» TASK STATEMENT: Retype the range from the line holding "case_bool_decide as Hn." to the last line of the listing, inclusive, exactly as it appears and with nothing else.

--- MATERIAL FOR THE TASK Enclosed Below ---

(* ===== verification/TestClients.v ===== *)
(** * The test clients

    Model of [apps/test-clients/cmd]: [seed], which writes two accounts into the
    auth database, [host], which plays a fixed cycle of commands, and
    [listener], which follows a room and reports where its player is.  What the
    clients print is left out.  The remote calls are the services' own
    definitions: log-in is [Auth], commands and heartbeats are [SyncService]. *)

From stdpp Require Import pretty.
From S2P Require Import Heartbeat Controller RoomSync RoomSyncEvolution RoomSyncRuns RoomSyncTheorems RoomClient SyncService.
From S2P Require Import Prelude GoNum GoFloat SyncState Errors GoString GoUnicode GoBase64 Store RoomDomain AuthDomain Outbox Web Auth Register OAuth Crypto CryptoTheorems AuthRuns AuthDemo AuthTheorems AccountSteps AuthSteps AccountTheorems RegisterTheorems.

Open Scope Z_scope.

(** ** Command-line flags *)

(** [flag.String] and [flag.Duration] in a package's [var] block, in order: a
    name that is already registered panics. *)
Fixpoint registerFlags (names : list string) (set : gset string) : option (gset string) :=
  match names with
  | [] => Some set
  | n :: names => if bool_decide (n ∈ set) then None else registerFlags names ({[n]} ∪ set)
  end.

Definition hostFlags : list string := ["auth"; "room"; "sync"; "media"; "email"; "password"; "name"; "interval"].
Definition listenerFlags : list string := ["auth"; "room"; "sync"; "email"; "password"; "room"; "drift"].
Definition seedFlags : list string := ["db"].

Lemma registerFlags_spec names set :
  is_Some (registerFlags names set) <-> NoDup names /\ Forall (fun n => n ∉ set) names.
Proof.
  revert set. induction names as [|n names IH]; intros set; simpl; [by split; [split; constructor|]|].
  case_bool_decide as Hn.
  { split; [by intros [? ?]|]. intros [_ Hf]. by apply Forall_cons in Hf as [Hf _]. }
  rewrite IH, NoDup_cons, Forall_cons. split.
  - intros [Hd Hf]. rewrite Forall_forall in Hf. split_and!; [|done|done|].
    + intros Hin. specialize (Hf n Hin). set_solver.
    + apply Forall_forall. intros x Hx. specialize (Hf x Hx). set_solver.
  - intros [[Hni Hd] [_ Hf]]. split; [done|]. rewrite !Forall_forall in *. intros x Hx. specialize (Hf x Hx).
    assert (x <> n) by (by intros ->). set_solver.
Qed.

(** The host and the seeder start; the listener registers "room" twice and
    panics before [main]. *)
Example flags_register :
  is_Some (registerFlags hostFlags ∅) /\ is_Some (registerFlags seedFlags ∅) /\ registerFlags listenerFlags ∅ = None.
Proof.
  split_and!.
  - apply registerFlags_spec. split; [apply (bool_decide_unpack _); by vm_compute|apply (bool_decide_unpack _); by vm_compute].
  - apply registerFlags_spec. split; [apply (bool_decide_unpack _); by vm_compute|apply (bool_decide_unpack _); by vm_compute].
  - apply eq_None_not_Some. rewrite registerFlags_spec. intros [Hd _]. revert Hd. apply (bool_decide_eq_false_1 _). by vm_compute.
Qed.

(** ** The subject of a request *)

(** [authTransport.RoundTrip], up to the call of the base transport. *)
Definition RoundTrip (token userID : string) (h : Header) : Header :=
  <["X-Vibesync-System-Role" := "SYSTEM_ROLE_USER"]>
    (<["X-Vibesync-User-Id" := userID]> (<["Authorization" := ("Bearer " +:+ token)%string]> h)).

--- End of Enclosed MATERIAL FOR THE TASK ---

» RESULT:
  case_bool_decide as Hn.
  { split; [by intros [? ?]|]. intros [_ Hf]. by apply Forall_cons in Hf as [Hf _]. }
  rewrite IH, NoDup_cons, Forall_cons. split.
  - intros [Hd Hf]. rewrite Forall_forall in Hf. split_and!; [|done|done|].
    + intros Hin. specialize (Hf n Hin). set_solver.
    + apply Forall_forall. intros x Hx. specialize (Hf x Hx). set_solver.
  - intros [[Hni Hd] [_ Hf]]. split; [done|]. rewrite !Forall_forall in *. intros x Hx. specialize (Hf x Hx).
    assert (x <> n) by (by intros ->). set_solver.
Qed.

(** The host and the seeder start; the listener registers "room" twice and
    panics before [main]. *)
Example flags_register :
  is_Some (registerFlags hostFlags ∅) /\ is_Some (registerFlags seedFlags ∅) /\ registerFlags listenerFlags ∅ = None.
Proof.
  split_and!.
  - apply registerFlags_spec. split; [apply (bool_decide_unpack _); by vm_compute|apply (bool_decide_unpack _); by vm_compute].
  - apply registerFlags_spec. split; [apply (bool_decide_unpack _); by vm_compute|apply (bool_decide_unpack _); by vm_compute].
  - apply eq_None_not_Some. rewrite registerFlags_spec. intros [Hd _]. revert Hd. apply (bool_decide_eq_false_1 _). by vm_compute.
Qed.

(** ** The subject of a request *)

(** [authTransport.RoundTrip], up to the call of the base transport. *)
Definition RoundTrip (token userID : string) (h : Header) : Header :=
  <["X-Vibesync-System-Role" := "SYSTEM_ROLE_USER"]>
    (<["X-Vibesync-User-Id" := userID]> (<["Authorization" := ("Bearer " +:+ token)%string]> h)).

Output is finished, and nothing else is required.